With the PlayStation 4 much of the game has been upgraded to a degree where it's entirely acceptable to say this game looks great. The funny thing is, many of the textures and models don't seem to have been upgraded to any noticeable degree. Instead the upgrades come from other, less prominent areas. Lighting specifically has been upgraded, adding subsurface scattering to make skin look more realistic and casting shadows in a more realistic manner. Just today the lead graphics artist on the team confirmed he made another big breakthrough on lighting, making it even more striking.
Other areas of drastic visual improvement include the fans in the stadium who now have over a 1,000 models where in the PS3 version they have just more than 50. Fans are also built of more than 10,000 polygons versus the PS3's 1,600, making fans on the PS4 as highly detailed as the players on the PS3. Stadium detail was also drastically better on the PlayStation 4, where old flat textures now had depth and shadowing.

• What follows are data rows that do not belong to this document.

(* ===== verification/RatchetTalk.v ===== *)
(** * The Double Ratchet in a conversation

    Two states that are in step: whatever one of them sends next, the other
    derives the same message key for it and the two are in step again, whoever
    speaks and however often the turns change. This is stated for
    [NextSendingMessageKey] and [AdvanceForHeader], the interface the session
    cipher uses. *)

From Stdlib Require Import ZArith Lia.
From stdpp Require Import base gmap list list_numbers vector.
From S2P Require Import Prelude Crypto Keys X3dh Ratchet RatchetProofs.
Import Crypto Keys X3dh Ratchet.

Section talk.
Context {HP : Primitives} {HL : PrimitiveLaws HP}.

(** [A] has a sending chain that [B] has not seen yet, and [A] has received
    everything [B] sent on [B]'s current chain. *)
Record in_step (a b : KeyPair) (ca cb : key32) (A B : State) : Prop := {
  st_ahead : ahead a b ca A B;
  st_unused : Ns A = 0;
  st_follow : exists got, recv_inv (PublicKey b) cb got A;
  st_chain : CKs B = chain_key cb (Z.to_nat (Ns B));
  st_count : Nr A = Ns B;
  st_prev : PN A <= Nr B;
  st_new : PublicKey a ∉ SeenDH B;
  st_A : st_ok A;
  st_B : st_ok B;
  st_dhr : DHr B <> None;
  st_valid : IsValidPublicKey (PublicKey a) = true /\ IsValidPublicKey (PublicKey b) = true
}.

Definition talk (X Y : State) : Prop :=
  (exists a b ca cb, in_step a b ca cb X Y) \/ (exists a b ca cb, in_step a b ca cb Y X).

Lemma talk_sym X Y : talk X Y -> talk Y X.
Proof. unfold talk. tauto. Qed.

(** The randomness of the receiver [Y] of a message of [X]: a new key pair when
    the header shows a new ratchet key, nothing otherwise. The new key is
    usable, and one that [X] has not seen. *)
Definition turn_ok (X : State) (header : Header) (Y : State) (t t' : tape) : Prop :=
  if current_dh Y (hdr_DH header) then t' = t
  else exists b' z, GenerateKeyPair t = (t', Ok b') /\ DH (PrivateKey b') (hdr_DH header) = Ok z /\
    IsValidPublicKey (PublicKey b') = true /\ PublicKey b' ∉ SeenDH X.

Lemma NextSending_ok X X' header mk :
  NextSendingMessageKey X = (X', Ok (header, mk)) ->
  exists dhs, DHs X = Some dhs /\ CKs X <> zero32 /\ Ns X <> MaxUint32 /\ header = mkHeader (PublicKey dhs) (PN X) (Ns X) /\
    mk = snd (KDFChain (CKs X)) /\ X' = set_send (fst (KDFChain (CKs X))) (u32 (Ns X + 1)) X.
Proof.
  unfold NextSendingMessageKey. unfold mbind at 1, st_bind at 1, st_get. destruct (DHs X) as [dhs|]; [|done].
  destruct (bool_decide_reflect (CKs X = zero32)); [done|]. rewrite st_bind_check by done.
  destruct (Z.eqb_spec (Ns X) MaxUint32); [done|]. rewrite st_bind_check by done.
  destruct (KDFChain (CKs X)) as [ck k] eqn:Ek. intros [= <- <- <-]. exists dhs. by split_and!.
Qed.

(** Sending and receiving on other chains leave the relation of the keys. *)
Lemma ahead_send a b ck A B x n : ahead a b ck A B -> ahead a b ck A (set_send x n B).
Proof. intros [? ? ? ? ? ? ?]. by split. Qed.

Lemma ahead_recv a b ck A B P n : ahead a b ck A B -> ahead a b ck (received_state P n A) B.
Proof. intros [? ? ? ? ? ? ?]. by split. Qed.

(** The party ahead speaks: the turn changes. *)
Lemma talk_ahead a b ca cb A B A' header mk t t' :
  in_step a b ca cb A B -> NextSendingMessageKey A = (A', Ok (header, mk)) -> turn_ok A header B t t' ->
  exists b' ck' B', AdvanceForHeader header (B, t) = ((B', t'), Ok mk) /\ in_step b' a ck' ca B' A'.
Proof.
  intros [Ha Hu [got Hf] Hc Hn Hp Hnew HA HB Hd [Hva Hvb]] E Ht.
  pose proof (NextSending_st_ok A HA) as HA'. rewrite E in HA'. cbn [fst] in HA'.
  apply NextSending_ok in E as (dhs & Hdhs & Hz & _ & -> & -> & ->). rewrite (ah_A _ _ _ _ _ Ha) in Hdhs. injection Hdhs as <-.
  pose proof (ah_chain _ _ _ _ _ Ha) as Hch. rewrite Hu in Hch, Ht, HA' |- *. cbn [Z.to_nat chain_key] in Hch.
  assert (current_dh B (PublicKey a) = false) as Hcur.
  { unfold current_dh. destruct (DHr B) as [d|] eqn:Ed; [|done]. apply bool_decide_eq_false. intros ->. by apply Hnew, (ok_seen _ HB). }
  unfold turn_ok in Ht. cbn [hdr_DH] in Ht. rewrite Hcur in Ht. destruct Ht as (b' & z & Hg & Hdh & Hvb' & Hnb).
  destruct (Advance_turn a b b' ca A B (mkHeader (PublicKey a) (PN A) 0) t t' z) as (B' & ck' & Ead & Hah & Hri & Hcks & Hns & Hnr & _ & Hpn);
    cbn [hdr_DH hdr_PN hdr_N]; try done.
  { apply HA. } { left. done. } { cbn. by rewrite <- Hch. }
  cbn [hdr_N hdr_DH] in *. exists b', ck', B'. rewrite Hch. split; [exact Ead|].
  assert (st_ok B') as HB' by (eapply AdvanceForHeader_ok in Ead as [? _]; [done|done|done|apply HA]).
  split; [by apply ahead_send|done|by eexists|done|by rewrite Hnr|cbn; lia|done|done|by rewrite Hch in HA'|cbn; by rewrite (ah_dhr _ _ _ _ _ Ha)|done].
Qed.

(** The party behind speaks: the other follows its chain. *)
Lemma talk_behind a b ca cb A B B' header mk t t' :
  in_step a b ca cb A B -> NextSendingMessageKey B = (B', Ok (header, mk)) -> turn_ok B header A t t' ->
  exists A', AdvanceForHeader header (A, t) = ((A', t'), Ok mk) /\ in_step a b ca cb A' B'.
Proof.
  intros [Ha Hu [got Hf] Hc Hn Hp Hnew HA HB Hd [Hva Hvb]] E Ht.
  pose proof (NextSending_st_ok B HB) as HB'. rewrite E in HB'. cbn [fst] in HB'.
  apply NextSending_ok in E as (dhs & Hdhs & Hz & Hm & -> & -> & ->). rewrite (ah_B _ _ _ _ _ Ha) in Hdhs. injection Hdhs as <-.
  unfold turn_ok in Ht. cbn [hdr_DH] in Ht. rewrite (current_dh_true A (PublicKey b)) in Ht by apply Hf. subst t'.
  pose proof (ok_ns _ HB) as Hns. unfold is_u32 in Hns. assert (Ns B < MaxUint32) as Hlt by (unfold MaxUint32 in *; lia).
  pose proof (Advance_next (PublicKey b) cb got A t (mkHeader (PublicKey b) (PN B) (Ns B)) (Ns B)) as Ead.
  cbn [hdr_DH hdr_N] in Ead. rewrite <- Hc in Ead. specialize (Ead Hf eq_refl eq_refl ltac:(lia) (or_intror (eq_sym Hn)) Hz).
  assert (st_ok (received_state (PublicKey b) (Ns B) A)) as HA' by (eapply AdvanceForHeader_ok in Ead as [? _]; [done|done|apply HB|apply HB]).
  rewrite Ead.
  exists (received_state (PublicKey b) (Ns B) A). unfold msg_key. rewrite Hc. split; [done|].
  assert (u32 (Ns B + 1) = Ns B + 1) as Hu32 by (apply u32_id; unfold is_u32, MaxUint32 in *; lia). rewrite Hc, Hu32 in HB'. rewrite Hu32.
  assert (recv_inv (PublicKey b) cb ({[Ns B]} ∪ got) (received_state (PublicKey b) (Ns B) A)) as Hf' by (apply received_inv; [done|lia]).
  split; [by apply ahead_send, ahead_recv|done|by eexists| |cbn; lia|done|done|done|done|done|done].
  cbn. replace (Z.to_nat (Ns B + 1)) with (S (Z.to_nat (Ns B))) by lia. done.
Qed.

(** The header of what a party sends is well formed. *)
Lemma talk_header X Y X' header mk :
  talk X Y -> NextSendingMessageKey X = (X', Ok (header, mk)) ->
  IsValidPublicKey (hdr_DH header) = true /\ is_u32 (hdr_N header) /\ is_u32 (hdr_PN header).
Proof.
  intros Ht E. apply NextSending_ok in E as (d & Hd & _ & _ & -> & _). cbn [hdr_DH hdr_N hdr_PN].
  destruct Ht as [(a & b & ca & cb & Hi)|(a & b & ca & cb & Hi)]; pose proof (st_ahead _ _ _ _ _ _ Hi) as Hah.
  - rewrite (ah_A _ _ _ _ _ Hah) in Hd. injection Hd as <-. split_and!; [apply Hi|apply (st_A _ _ _ _ _ _ Hi)..].
  - rewrite (ah_B _ _ _ _ _ Hah) in Hd. injection Hd as <-. split_and!; [apply Hi|apply (st_B _ _ _ _ _ _ Hi)..].
Qed.

(** Either party speaks. *)
Lemma talk_step X Y X' header mk t t' :
  talk X Y -> NextSendingMessageKey X = (X', Ok (header, mk)) -> turn_ok X header Y t t' ->
  exists Y', AdvanceForHeader header (Y, t) = ((Y', t'), Ok mk) /\ talk X' Y'.
Proof.
  intros [(a & b & ca & cb & Hi)|(a & b & ca & cb & Hi)] E Ht.
  - destruct (talk_ahead a b ca cb X Y X' _ mk t t' Hi E Ht) as (b' & ck' & Y' & Ea & Hi'). exists Y'.
    split; [done|right; eauto].
  - destruct (talk_behind a b ca cb Y X X' _ mk t t' Hi E Ht) as (Y' & Ea & Hi'). exists Y'. split; [done|right; eauto].
Qed.

Lemma talk_ok X Y : talk X Y -> st_ok X /\ st_ok Y.
Proof. intros [(a & b & ca & cb & [])|(a & b & ca & cb & [])]; done. Qed.

(** *** The start of a conversation *)

(** With the post-quantum handshake the initiator is ahead. *)
Lemma talk_init_pq ra rb eph spk ck t t' tb tb' A B a :
  paired ra rb eph spk -> InitialChainKey ra = Some ck ->
  InitializeState ra true t = (t', Ok A) -> InitializeState rb false tb = (tb', Ok B) ->
  DHs A = Some a -> PublicKey a <> PublicKey eph ->
  IsValidPublicKey (PublicKey a) = true -> IsValidPublicKey (PublicKey spk) = true -> tb' = tb /\ talk A B.
Proof.
  intros Hp Hck EA EB Ha Hne Hva Hvs.
  destruct (init_pq _ _ _ _ _ _ _ _ _ _ _ Hp Hck EA EB)
    as (a0 & ca & Hah & Hri & Hcks & HnsA & HnsB & HpnA & HA & HB & HdB & HsB & _ & HnrA & ->).
  rewrite (ah_A _ _ _ _ _ Hah) in Ha. injection Ha as ->. split; [done|]. left. exists a, spk, ca, ck.
  split; [done|done|by eexists|by rewrite HnsB|congruence|rewrite HpnA; apply HB| |done|done|congruence|done].
  rewrite HsB. by rewrite elem_of_singleton.
Qed.

(** Without it the responder is. *)
Lemma talk_init_legacy ra rb eph spk t t' tb tb' A B b :
  paired ra rb eph spk -> InitialChainKey ra = None ->
  InitializeState ra true t = (t', Ok A) -> InitializeState rb false tb = (tb', Ok B) ->
  DHs B = Some b -> PublicKey b <> PublicKey spk ->
  IsValidPublicKey (PublicKey b) = true -> IsValidPublicKey (PublicKey eph) = true -> talk A B.
Proof.
  intros Hp Hck EA EB Hb Hne Hvb Hve.
  destruct (init_legacy _ _ _ _ _ _ _ _ _ _ Hp Hck EA EB)
    as (b0 & cb & Hah & Hri & HnsA & HnsB & HpnB & HA & HB & HdA & HsA & HnrB & _).
  rewrite (ah_A _ _ _ _ _ Hah) in Hb. injection Hb as ->. right. exists b, eph, cb, (CKs A).
  split; [done|done|by eexists|by rewrite HnsA|congruence|rewrite HpnB; apply HA| |done|done|congruence|done].
  rewrite HsA. by rewrite elem_of_singleton.
Qed.
End talk.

Oh, and did I mention grass? Grass now is grass, as opposed to being a flat green texture. Every piece of grass is visualized and players' feet will sink into it as they run. It's enough to make a grown man cry.
Did I mention beards, because Sony's San Diego Studio developers certainly did. On the PlayStation 3 many player's beards could easily have been mistaken for the player having just fallen in mud, or perhaps eaten a box of chocolates much too quickly. On PlayStation 4 players' beards are fully rendered, strand by strand. It's not exactly Lara Croft in Tomb Raider, but it's a huge step up. Considering how many baseball players take their beards seriously, I'm sure they'll appreciate the efforts of The Show's art team.
MLB 14: The Show is still 100% a game focused on the purity of the simulation. As much as I've rambled about how I'm excited by the changes they're making, for the most part those changes are either optional or tuned to accent the simulation experience. The work that must go into how Quick Counts calculates how a pitcher would fare against a batter and providing a count based on that has to be impressive.
Road to the Show is still the primary mode in the game and while it can be played with Quick Counts, Single Player and who knows what else the core experience is still available for dedicated fans. In fact, much of MLB 14: The Show's additions seem designed to build players further towards that true, absolute simulation experience rather than providing a completely alternate option.
If PlayStation 4 is a viable option for you as a console, then pick up MLB 14: The Show on that. Yes, the PlayStation 4 and PlayStation 3 games are feature-mirrored, which means there's no difference between the games when it comes to how they are played. The PlayStation 4 version really does just look that much better. It's kind of a shame that it's released later than the PlayStation 3 version, but I believe it'll be worth the wait.
I haven't played MLB 13: The Show, or any other baseball game for years, but I don't doubt that MLB 14: The Show will continue the pedigree of the franchise. The Show is the best baseball game available and it looks like it's just become better than ever.
As a final note, I wanted to make clear that we were shown MLB 14: The Show being played in the PlayStation 3 and the PlayStation 4 version of the game was only used for visual comparison. In fact, the PlayStation 4 version, despite only having the camera being repositioned, had extreme frame lag, pop-in and just a general un-polished appearance. We were assured by the developers that this was consistent with the development timeline and that the game would absolutely be coming together in the weeks to come.